17 October 2009

The Dictionary of Imaginary Places

MIAF 2009
The Dictionary of Imaginary Places
The Store Room and Melbourne International Arts Festival
16 October 2009
Meat Market


Tonight’s television news showed the CCTV footage of a child’s pram blowing under a Melbourne train, with the baby still inside. The baby wasn’t hurt, but anyone who saw the footage will never let a child out of their grasp at a train station again. Melbourne may be known for its iconic trams, but more of us catch trains.

Director Anna Tregloan and sound designer J David Franze spent over a year sitting on trains recording conversations and the resulting The Dictionary of Imaginary Places uses the direct transcripts of these overheard conversations and turns them into something remarkably surprising, unexpectedly funny and curiously beautiful.

The Dictionary of Imaginary Places has been created through The Store Room Theatre’s Artistic Associate program, which allows artists a three-year tenure to develop work. If is the first result of this process, I’m looking forward to more.

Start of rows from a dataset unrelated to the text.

Lemma place_all_spec n fuel ss dests dused out :
  Forall (extent_ok n) ss -> Forall (extent_ok n) dests -> used_ok dests dused ->
  zlen (blocks_of ss) <= zlen (avail dests dused) -> (length dests <= fuel)%nat ->
  exists new,
    place_all fuel ss dests dused out = Some (Ok (out ++ new)) /\
    blocks_of (source <$> new) = blocks_of ss /\
    blocks_of (destination <$> new) = take (length (blocks_of ss)) (avail dests dused) /\
    Forall move_ok new.
Proof.
  revert dests dused out. induction ss as [|s ss IH]; intros dests dused out Hss Hd Hu Hroom Hf.
  { exists []. cbn. rewrite app_nil_r. by split_and!; [| | |apply Forall_nil]. }
  apply Forall_cons in Hss as [(S1 & S2 & S3) Hss]. rewrite blocks_of_cons, zlen_app in Hroom.
  assert (Hl : zlen (seqZ (e_start s) (e_length s)) = e_length s) by (unfold zlen; rewrite length_seqZ; lia).
  pose proof (zlen_nonneg (blocks_of ss)).
  pose proof (skip_used_spec n dests dused Hd Hu) as Hskip.
  destruct (place_spec n fuel s 0 dests dused out Hd Hu) as (d' & k' & new & P1 & P2 & P3 & P4 & P5 & P6 & P7 & P8);
    [lia|lia| |].
  { right. destruct (skip_used dests dused). cbn. destruct Hskip as (_ & _ & _ & ? & _). lia. }
  rewrite Z.sub_0_r, Z.add_0_r in *.
  destruct (IH d' k' (out ++ new) Hss P2 P3) as (new2 & Q1 & Q2 & Q3 & Q4); [|lia|].
  { rewrite P7. unfold zlen in *. rewrite length_drop. lia. }
  exists (new ++ new2). cbn [place_all]. rewrite P1, Q1, <-app_assoc. split_and!; [done| | |].
  - by rewrite fmap_app, blocks_of_app, P5, Q2, blocks_of_cons.
  - rewrite fmap_app, blocks_of_app, P6, Q3, P7, blocks_of_cons, length_app.
    rewrite length_seqZ. by rewrite take_take_drop.
  - by apply Forall_app.
Qed.

(** ** Counting *)

Lemma zlen_nodup_bound l n : NoDup l -> Forall (fun b => 0 <= b < n) l -> zlen l <= Z.max 0 n.
Proof.
  intros Hn Hl. assert (Hsub : (length l <= length (seqZ 0 n))%nat).
  { apply submseteq_length, NoDup_submseteq; [done|]. intros x Hx.
    rewrite list.Forall_forall in Hl. specialize (Hl x Hx). apply elem_of_seqZ. lia. }
  rewrite length_seqZ in Hsub. unfold zlen. lia.
Qed.

Lemma blocks_of_range n l : Forall (extent_ok n) l -> Forall (fun b => 0 <= b < n) (blocks_of l).
Proof.
  induction l as [|e l IH]; intros H; [by apply Forall_nil|]. apply Forall_cons in H as [(H1 & H2 & H3) H].
  rewrite blocks_of_cons. apply Forall_app. split; [|by apply IH]. apply Forall_seqZ. intros. lia.
Qed.

Lemma sum_lengths_spec n l :
  n < 2 ^ 64 -> 0 <= n -> Forall (extent_ok n) l -> NoDup (blocks_of l) ->
  sum_lengths l = zlen (blocks_of l).
Proof.
  intros Hn Hn0. unfold sum_lengths. induction l as [|e l IH] using rev_ind; intros H Hd; [done|].
  apply Forall_app in H as [H [(H1 & H2 & H3) _]%Forall_cons]. rewrite blocks_of_snoc in *.
  pose proof (zlen_nodup_bound _ n Hd) as Hb.
  apply NoDup_app in Hd as (Hd & _ & _). rewrite foldl_app. cbn [foldl]. rewrite IH by done.
  rewrite zlen_app in *. assert (Hl : zlen (seqZ (e_start e) (e_length e)) = e_length e)
    by (unfold zlen; rewrite length_seqZ; lia).
  rewrite Hl in *. pose proof (zlen_nonneg (blocks_of l)). apply Z.mod_small. split; [lia|].
  assert (zlen (blocks_of l) + e_length e <= Z.max 0 n); [|lia]. apply Hb.
  apply Forall_app. split; [by apply blocks_of_range|]. apply Forall_seqZ. intros. lia.
Qed.
(** The checksum of a descriptor whose checksum field is zero; the two
    routines below compute it in the same way. *)
Definition group_checksum (ctx : MetadataContext) (group : Z) (cleared : bytes) : Z :=
  let gb := le32_bytes (u32 group) in
  if metadata_csum ctx
  then Z.land (crc32c cleared (crc32c gb (checksum_seed ctx))) 0xffff
  else
    let crc := crc16_ibm (slice cleared 0 30) (crc16_ibm gb (crc16_ibm (c_uuid ctx) 0xffff)) in
    if 32 <? zlen cleared then crc16_ibm (drop 32 cleared) crc else crc.

Definition verify_group_descriptor_checksum (ctx : MetadataContext) (group : Z) (raw : bytes)
    : Result bool :=
  if negb (gdt_csum ctx) then Ok true
  else if zlen raw <? 32 then fail corrupt "group descriptor too short"
  else Ok (read_le16 raw GD_CHECKSUM =? group_checksum ctx group (write_le16 raw GD_CHECKSUM 0)).

Definition update_group_descriptor_checksum (ctx : MetadataContext) (group : Z) (raw : bytes)
    : Result bytes :=
  if negb (gdt_csum ctx) then Ok raw
  else if zlen raw <? 32 then fail corrupt "group descriptor too short"
  else
    let raw := write_le16 raw GD_CHECKSUM 0 in
    Ok (write_le16 raw GD_CHECKSUM (group_checksum ctx group raw)).

(** ** Bitmaps *)

(** The routines for the two bitmaps differ in the number of items of a group
    and in the fields of the descriptor. *)
Definition bitmap_bytes (ctx : MetadataContext) (inode : bool) : Z :=
  ((if inode then inodes_per_group (sb ctx) else blocks_per_group (sb ctx)) + 7) / 8.

Definition verify_bitmap_checksum (inode : bool) (ctx : MetadataContext) (gd bitmap : bytes)
    : Result bool :=
  if negb (metadata_csum ctx) then Ok true
  else
    let got := bitmap_checksum ctx bitmap (bitmap_bytes ctx inode) in
    let stored := descriptor_bitmap_checksum gd inode in
    let hi_off := if inode then GD_INODE_CSUM_HI else GD_BLOCK_CSUM_HI in
    Ok (if hi_off + 2 <=? zlen gd then stored =? got
        else Z.land stored 0xffff =? Z.land got 0xffff).

Definition update_bitmap_checksum (inode : bool) (ctx : MetadataContext) (gd bitmap : bytes) : bytes :=
  if negb (metadata_csum ctx) then gd
  else
    let c := bitmap_checksum ctx bitmap (bitmap_bytes ctx inode) in
    let lo_off := if inode then GD_INODE_CSUM_LO else GD_BLOCK_CSUM_LO in
    let hi_off := if inode then GD_INODE_CSUM_HI else GD_BLOCK_CSUM_HI in
    let gd := write_le16 gd lo_off (u16 c) in
    if hi_off + 2 <=? zlen gd then write_le16 gd hi_off (u16 (Z.shiftr c 16)) else gd.
(** [std::lower_bound] with [e.end() <= block] on extents in order. *)
Fixpoint skip_before (l : list BlockExtent) (start : Z) : list BlockExtent :=
  match l with
  | e :: l' => if e_end e <=? start then skip_before l' start else l
  | [] => []
  end.
(** The loop that extends [covered]. *)
Fixpoint cover (l : list BlockExtent) (covered stop : Z) : bool :=
  match l with
  | e :: l =>
      if e_start e <=? covered then
        let covered := if covered <? e_end e then e_end e else covered in
        if stop <=? covered then true else cover l covered stop
      else false
  | [] => false
  end.
Definition range_fully_allocated (allocated : list BlockExtent) (start length : Z) : bool :=
  if length =? 0 then true
  else if u64_max - start <? length then false
  else cover (skip_before allocated start) start (start + length).

(** The struct [R] of [validate_owner_ranges]. *)
Record OwnerRange := mkRange {
  r_start : Z;
  r_end : Z;
  r_inode : Z;
  r_tree : bool
}.
Definition range_lt (a b : OwnerRange) : bool :=
  if negb (r_start a =? r_start b) then r_start a <? r_start b
  else if negb (r_end a =? r_end b) then r_end a <? r_end b
  else if negb (r_inode a =? r_inode b) then r_inode a <? r_inode b
  else negb (r_tree a) && r_tree b.

Fixpoint check_ranges (prev : OwnerRange) (l : list OwnerRange) : Result unit :=
  match l with
  | [] => Ok tt
  | r :: l =>
      if r_start r <? r_end prev
      then fail corrupt ("physical block ownership overlaps between inode "
                         +:+ pretty (r_inode prev) +:+ " and inode " +:+ pretty (r_inode r))
      else check_ranges r l
  end.

Definition owner_ranges (owners : OwnerScan) : list OwnerRange :=
  ((fun e => mkRange (physical_block e) (o_end e) (o_inode e) false) <$> extents owners)
  ++ ((fun t => mkRange (tb_physical_block t) (tb_physical_block t + 1) (tb_inode t) true)
      <$> tree_blocks owners).
(** [img] is [base] where some bytes of the destinations are those of their
    sources. *)
Definition staged_image (base : bytes) (plan : OwnerRelocationPlan) (img : bytes) : Prop :=
  let bs := pl_block_size plan in
  zlen img = zlen base /\
  forall i : nat, img !! i = base !! i \/
    exists m, m ∈ pl_moves plan /\ mv_unwritten m = false /\
      let o := Z.of_nat i - mv_destination_block m * bs in
      0 <= o < mv_block_count m * bs /\
      img !! i = base !! Z.to_nat (mv_source_block m * bs + o).

(** The move's destination holds what its source held. *)
Definition copied (base : bytes) (bs : Z) (img : bytes) (m : OwnerMove) : Prop :=
  mv_unwritten m = true \/
  slice img (mv_destination_block m * bs) (mv_block_count m * bs)
  = slice base (mv_source_block m * bs) (mv_block_count m * bs).

Lemma byte_range_spec dev block count bs r :
  0 <= block -> 0 <= bs -> byte_range dev block count bs = Ok r ->
  r = (block * bs, count * bs) /\ 0 < bs /\ count <> 0 /\
  block * bs + count * bs <= size_bytes (geometry dev).
Proof.
  intros Hb Hbs. unfold byte_range.
  destruct (Z.eqb_spec bs 0); [done|]. destruct (Z.eqb_spec count 0); [done|]. cbn [orb].
  destruct (_ || _); [done|]. cbv zeta.
  destruct (Z.ltb_spec (size_bytes (geometry dev)) (block * bs)); [done|]. cbn [orb].
  destruct (Z.ltb_spec (size_bytes (geometry dev) - block * bs) (count * bs)); [done|].
  intros [= <-]. split_and!; [done|lia|done|lia].
Qed.

Lemma in_blocks (a n bs i : Z) :
  0 < bs -> a * bs <= i < a * bs + n * bs -> i / bs ∈ seqZ a n.
Proof.
  intros Hbs Hi. apply elem_of_seqZ.
  assert (i / bs < a + n) by (apply Z.div_lt_upper_bound; lia).
  assert (a <= i / bs) by (apply Z.div_le_lower_bound; lia). lia.
Qed.

(** Which moves a batch takes. *)
Lemma skip_verified_spec V l m :
  m ∈ l -> m ∈ skip_verified V l \/ mv_transaction_id m ∈ V.
Proof.
  induction l as [|x l IH]; cbn [skip_verified]; [set_solver|]. unfold is_verified.
  case_bool_decide as E; [|by left]. intros [->|Hm]%elem_of_cons; [by right|by apply IH].
Qed.
Lemma skip_verified_sub V l : skip_verified V l ⊆ l /\ (length (skip_verified V l) <= length l)%nat.
Proof.
  induction l as [|x l [IH1 IH2]]; cbn [skip_verified]; [done|]. destruct (is_verified V x); [|done].
  split; [set_solver|cbn; lia].
Qed.
Lemma take_batch_spec n V l :
  (take_batch n V l).1 ⊆ l /\ (take_batch n V l).2 ⊆ l /\
  (length (take_batch n V l).2 <= length l)%nat /\
  forall m, m ∈ l -> m ∈ (take_batch n V l).1 \/ m ∈ (take_batch n V l).2 \/ mv_transaction_id m ∈ V.
Proof.
  revert n. induction l as [|x l IH]; intros n; cbn [take_batch]; [by split_and!; [..|set_solver]|].
  destruct n as [|n]; [cbn; split_and!; [set_solver|done|done|by right; left]|].
  unfold is_verified. case_bool_decide as Ev.
  - destruct (IH (S n)) as (I1 & I2 & I3 & I4).
    split_and!; [intros y Hy; right; by apply I1|intros y Hy; right; by apply I2|cbn; lia|].
    intros m [->|Hm]%elem_of_cons; [by right; right|by apply I4].
  - cbn [fst snd]. destruct (IH n) as (I1 & I2 & I3 & I4).
    split_and!; [|intros y Hy; right; by apply I2|cbn; lia|].
    + intros y [->|Hy]%elem_of_cons; [left|right; by apply I1].
    + intros m [->|Hm]%elem_of_cons; [left; left|]. destruct (I4 m Hm) as [?|?]; [left; by right|by right].
Qed.
Lemma take_batch_less n V x l : (0 < n)%nat -> (length (take_batch n V (x :: l)).2 <= length l)%nat.
Proof.
  intros Hn. destruct n as [|n]; [lia|]. cbn [take_batch]. destruct (is_verified V x); cbn [snd];
    apply take_batch_spec.
Qed.
(* ===== verification/AllocUpdate.v ===== *)
(** Changing the allocation bitmaps of an ext file system
    (src/ext4/mutate.cpp, up to [set_allocation_range]).

    [alloc_updated] says what a change of a range of blocks does to an image;
    the code implements it one group at a time, with a single flush behind the
    last group. *)
From S2P Require Import Prelude Words Errors Endian Crc Host Device Durable Ext4 Metadata Allocation MetadataCheck.
#[local] Open Scope Z_scope.

Record RangeState := mkRangeState {
  all_set : bool;
  all_clear : bool
}.

Definition set_desc_free_blocks (gd : bytes) (v : Z) : bytes :=
  let gd := write_le16 gd 12 (u16 v) in
  if 46 <=? zlen gd then write_le16 gd 44 (u16 (Z.shiftr v 16)) else gd.

Definition set_bitmap_bit (bm : bytes) (bit : Z) (value : bool) : bytes :=
  let byte := Z.shiftr bit 3 in
  let shift := Z.land bit 7 in
  let v := byte_at bm byte in
  let v := if value then u8 (Z.lor v (u8 (Z.shiftl 1 shift)))
           else u8 (Z.land v (u8 (Z.lnot (Z.shiftl 1 shift)))) in
  <[Z.to_nat byte := byte.of_Z v]> bm.

(** The part of a range that starts at [pos] which lies in the group of [pos]:
    the group, the index of [pos] in it and the number of blocks, at most
    [left].  Both loops over ranges walk the groups in this way. *)
Definition range_step (s : Superblock) (pos left : Z) : Z * Z * Z :=
  let group := (pos - first_data_block s) / blocks_per_group s in
  let idx := u64 (pos - group_start_block s group) in
  (group, idx, Z.min left (u64 (group_block_count s group - idx))).

(** Every round but the last ends at the end of a group. *)
Definition range_fuel (s : Superblock) : nat := Z.to_nat (groups_count s) + 1.

Fixpoint allocation_loop (fuel : nat) (dev : BlockDevice) (s : Superblock) (pos left : Z)
    (out : RangeState) : M RangeState :=
  match fuel with
  | O => fun h => (OutOfFuel, h)
  | S fuel =>
      if left =? 0 then mret out
      else if pos <? first_data_block s
      then failM unsafe "allocation range reaches reserved pre-data blocks"
      else
        let '(group, idx, n) := range_step s pos left in
        gd ← read_group_desc dev s group;
        bm ← read_block_bitmap dev s gd;
        let out := foldl (fun out i =>
          let set := bit_set bm (idx + i) in
          mkRangeState (all_set out && set) (all_clear out && negb set)) out (seqZ 0 n) in
        allocation_loop fuel dev s (pos + n) (left - n) out
  end.

Definition allocation_state (dev : BlockDevice) (ctx : MetadataContext) (start length : Z)
    : M RangeState :=
  let s := sb ctx in
  if (length =? 0) || (blocks_count s <=? start) || (blocks_count s - start <? length)
  then failM invalid_argument "allocation range lies outside filesystem"
  else allocation_loop (range_fuel s) dev s start length (mkRangeState true true).

Definition set_bits (bm : bytes) (first count : Z) (allocate : bool) : bytes :=
  foldl (fun bm i => set_bitmap_bit bm (first + i) allocate) bm (seqZ 0 count).

Definition rewrite_group_bitmap (dev : BlockDevice) (ctx : MetadataContext)
    (group first count : Z) (allocate : bool) : M unit :=
  let s := sb ctx in
  gd ← read_group_desc dev s group;
  gd_raw ← read_group_descriptor_raw dev ctx group;
  gd_ok ← lift (verify_group_descriptor_checksum ctx group gd_raw);
  if negb gd_ok
  then failM corrupt "group descriptor checksum mismatch before allocation update"
  else
    bm ← read_block_bitmap dev s gd;
    bm_ok ← lift (verify_block_bitmap_checksum ctx gd_raw bm);
    if negb bm_ok
    then failM corrupt "block bitmap checksum mismatch before allocation update"
    else
      let valid := group_block_count s group in
      if (valid <? first) || (valid - first <? count)
      then failM corrupt "bitmap update exceeds valid group blocks"
      else
        let bm := set_bits bm first count allocate in
        let free := valid - count_bits bm valid in
        if 0xffffffff <? free then failM internal "group free count overflow"
        else
          let gd_raw := set_desc_free_blocks gd_raw (u32 free) in
          let gd_raw := update_block_bitmap_checksum ctx gd_raw bm in
          gd_raw ← lift (update_group_descriptor_checksum ctx group gd_raw);
          write_exact dev (block_bitmap gd * block_size s) bm;;
          write_group_descriptor_raw dev ctx group gd_raw.

Fixpoint set_allocation_loop (fuel : nat) (dev : BlockDevice) (ctx : MetadataContext)
    (pos left : Z) (allocate : bool) : M unit :=
  match fuel with
  | O => fun h => (OutOfFuel, h)
  | S fuel =>
      if left =? 0 then mret tt
      else if pos <? first_data_block (sb ctx)
      then failM unsafe "allocation update reaches reserved pre-data blocks"
      else
        let '(group, idx, n) := range_step (sb ctx) pos left in
        rewrite_group_bitmap dev ctx group idx n allocate;;
        set_allocation_loop fuel dev ctx (pos + n) (left - n) allocate
  end.

Definition set_allocation_range (dev : BlockDevice) (ctx : MetadataContext)
    (start length : Z) (allocate : bool) : M unit :=
  if length =? 0 then mret tt
  else
    set_allocation_loop (range_fuel (sb ctx)) dev ctx start length allocate;;
    flush dev.

(** ** Bits *)

(** Case analysis on the integer tests of the goal. *)
Ltac ztests :=
  repeat match goal with
    | |- context [?a <=? ?b] => destruct (Z.leb_spec a b)
    | |- context [?a <? ?b] => destruct (Z.ltb_spec a b)
    | |- context [?a =? ?b] => destruct (Z.eqb_spec a b)
    end; cbn [andb orb negb]; (done || lia).

Lemma bit_set_testbit b i :
  0 <= i < 8 * zlen b -> bit_set b i = Z.testbit (byte_at b (i / 8)) (i mod 8).
Proof.
  intros Hi. unfold bit_set. rewrite Z.shiftr_div_pow2 by lia. change (2 ^ 3) with 8.
  change 7 with (Z.ones 3). rewrite Z.land_ones by lia. change (2 ^ 3) with 8.
  rewrite (proj2 (Z.ltb_lt _ _)) by (apply Z.div_lt_upper_bound; lia). cbn [andb].
  pose proof (Z.mod_pos_bound i 8 ltac:(lia)).
  set (x := byte_at b (i / 8)). set (k := i mod 8) in *.
  change 1 with (Z.ones 1) at 1. rewrite Z.land_ones by lia. change (2 ^ 1) with 2.
  rewrite Zmod_odd, <-Z.bit0_odd, Z.shiftr_spec, Z.add_0_l by lia. by destruct (Z.testbit x k).
Qed.

Lemma zlen_set_bitmap_bit bm b v : zlen (set_bitmap_bit bm b v) = zlen bm.
Proof. unfold set_bitmap_bit. unfold zlen. by rewrite length_insert. Qed.

Lemma byte_at_insert bm k x i :
  0 <= k < zlen bm -> 0 <= i ->
  byte_at (<[Z.to_nat k := byte.of_Z x]> bm) i = if i =? k then u8 x else byte_at bm i.
Proof.
  intros Hk Hi. destruct (Z.eqb_spec i k) as [->|Hne].
  - erewrite byte_at_lookup; [apply byte.unsigned_of_Z|].
    apply list_lookup_insert_eq. unfold zlen in Hk. lia.
  - unfold byte_at. rewrite !nth_lookup, list_lookup_insert_ne by lia. done.
Qed.

Lemma bit_set_set_bitmap_bit bm b v i :
  0 <= b < 8 * zlen bm -> 0 <= i < 8 * zlen bm ->
  bit_set (set_bitmap_bit bm b v) i = if i =? b then v else bit_set bm i.
Proof.
  intros Hb Hi. rewrite !bit_set_testbit by (rewrite ?zlen_set_bitmap_bit; lia).
  unfold set_bitmap_bit. rewrite Z.shiftr_div_pow2 by lia. change (2 ^ 3) with 8.
  change 7 with (Z.ones 3). rewrite Z.land_ones by lia. change (2 ^ 3) with 8.
  assert (Hk : 0 <= b / 8 < zlen bm).
  { split; [apply Z.div_pos; lia|apply Z.div_lt_upper_bound; lia]. }
  pose proof (Z.mod_pos_bound i 8 ltac:(lia)). pose proof (Z.mod_pos_bound b 8 ltac:(lia)).
  pose proof (Z.div_mod i 8 ltac:(lia)). pose proof (Z.div_mod b 8 ltac:(lia)).
  rewrite byte_at_insert by (done || apply Z.div_pos; lia).
  set (x := byte_at bm (b / 8)).
  destruct (Z.eqb_spec (i / 8) (b / 8)) as [E|E].
  2: { destruct (Z.eqb_spec i b) as [->|]; [lia|done]. }
  rewrite E. fold x. set (k := i mod 8) in *. set (m := b mod 8) in *.
  assert (Hx : forall y, Z.testbit (u8 y) k = Z.testbit y k).
  { intros y. unfold wrap. apply Z.mod_pow2_bits_low. lia. }
  assert (Hs : Z.testbit (Z.shiftl 1 m) k = (k =? m)).
  { rewrite Z.shiftl_1_l. rewrite Z.pow2_bits_eqb by lia. apply Z.eqb_sym. }
  replace (i =? b) with (k =? m) by (destruct (Z.eqb_spec k m), (Z.eqb_spec i b); lia).
  destruct v.
  - rewrite !Hx, Z.lor_spec, Hx, Hs. by destruct (k =? m), (Z.testbit x k).
  - rewrite !Hx, Z.land_spec, Hx, Z.lnot_spec, Hs by lia. by destruct (k =? m), (Z.testbit x k).
Qed.
Lemma written_groups g :
  of_group s g -> 0 <= desc_off s g -> 0 <= bitmap_off s img g ->
  raw_desc img' s g = raw_desc img s g /\ bitmap_off s img' g = bitmap_off s img g /\
  block_bitmap_at img' s g = block_bitmap_at img s g.
Proof.
  intros Hg Hd Hb. destruct Hap as [H0 H1]. destruct (H1 g Hg) as [A1 A2].
  assert (E : raw_desc img' s g = raw_desc img s g) by (apply written_slice; [done|lia]).
  assert (Eo : bitmap_off s img' g = bitmap_off s img g) by (unfold bitmap_off; by rewrite !desc_at_raw, E).
  split_and!; [done|done|]. unfold block_bitmap_at. fold (bitmap_off s img' g) (bitmap_off s img g).
  rewrite Eo. apply written_slice; [done|lia].
Qed.

(** Each byte of the entry's pointer is old or new, the rest of the entry is
    as it was. *)
Lemma written_entry :
  slice img' pos 6 = slice img pos 6 /\
  forall i, 0 <= i < 6 ->
    byte_at img' (pos + 6 + i) = byte_at img (pos + 6 + i) \/
    byte_at img' (pos + 6 + i) = byte_at (start_bytes block) i.
Proof.
  destruct How as [[E1 E2] [I1 I2] [R1 R2] Hent Hst]. fold pos in R1, R2, Hent, Hst. split.
  - apply list_eq. intros k. rewrite !lookup_slice by lia. case_decide as Hk; [|done].
    destruct Hm as [_ Hl]. destruct (Hl (Z.to_nat pos + k)%nat) as [->|(o & d & Hin%list_elem_of_singleton & Hr & ->)]; [done|].
    subst w. cbn [fst snd] in *. assert (Hsl := f_equal (fun l => l !! k) Hent). cbn beta in Hsl.
    rewrite !lookup_slice, !decide_True in Hsl by lia. rewrite <-Hsl. f_equal. lia.
  - intros i Hi. destruct (torn_byte [w] img img' (pos + 6 + i) Hm ltac:(lia)) as [|(w' & ->%list_elem_of_singleton & Hr & E)];
      [by left|right]. rewrite E by done. rewrite <-Hst, byte_at_slice by lia. f_equal. lia.
Qed.
End Written.

Lemma written_settled s img e block w :
  owner_write s img e block w ->
  mixture [w] img (put_all [w] img) /\ slice (put_all [w] img) (entry_pos e + 6) 6 = start_bytes block.
Proof.
  intros [[E1 E2] Hin [R1 R2] _ Hst]. split; [by apply mixture_put_all, Forall_singleton|].
  destruct Hin as [I1 I2]. cbn [put_all foldl]. rewrite slice_splice_sub by lia. rewrite <-Hst. f_equal. lia.
Qed.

Tregloan is best known for her stunning theatre design (it’s no secret that I think her designs are wonderful), but when she creates her own work, she shows us the core artist that controls her.

Like Black (2007), The Dictionary of Imaginary Places combines performance art with design, but this time she doesn’t deconstruct an existing narrative, but starts with the most disparate mass of words.

The conversations people have on trains are mundane. They are filtered because they can be heard, but unfiltered because people assume that no one is listening. In this dictionary, these stolen words mean nothing or everything. The words are just sounds and glimpses of what could be. They don’t belong to the characters or the space and tell their own stories away from what we are witnessing, and Franze’s sound design ensures that we also hear them in unexpected ways.

Rows of train-like seats fill the tunnel-like cavern of the Meat Market and four passengers (Heather Bolton, Christopher Brown, Rita Kalnejais and James Wardlow) recreate what the overheard conversations could have been like. Well, make that what you could never have imagined them to be like. Unless you close your eyes and imagine a red-gowned women stuffing MX’s in her dress to give her a large arse or a jazz hands dancer in a blue sequined jacket prancing among the old coffee cups.

The Dictionary of Imaginary Places is a view of Melbourne that could be imagined by none other that the creators, but still resonates with us who live on train lines, and even those who can only imagine the joys of public transport.

And Anna continues to put the most glorious of gorgeous shoes on display, but that’s just my obsession.


This review appeared on AussieTheatre.com.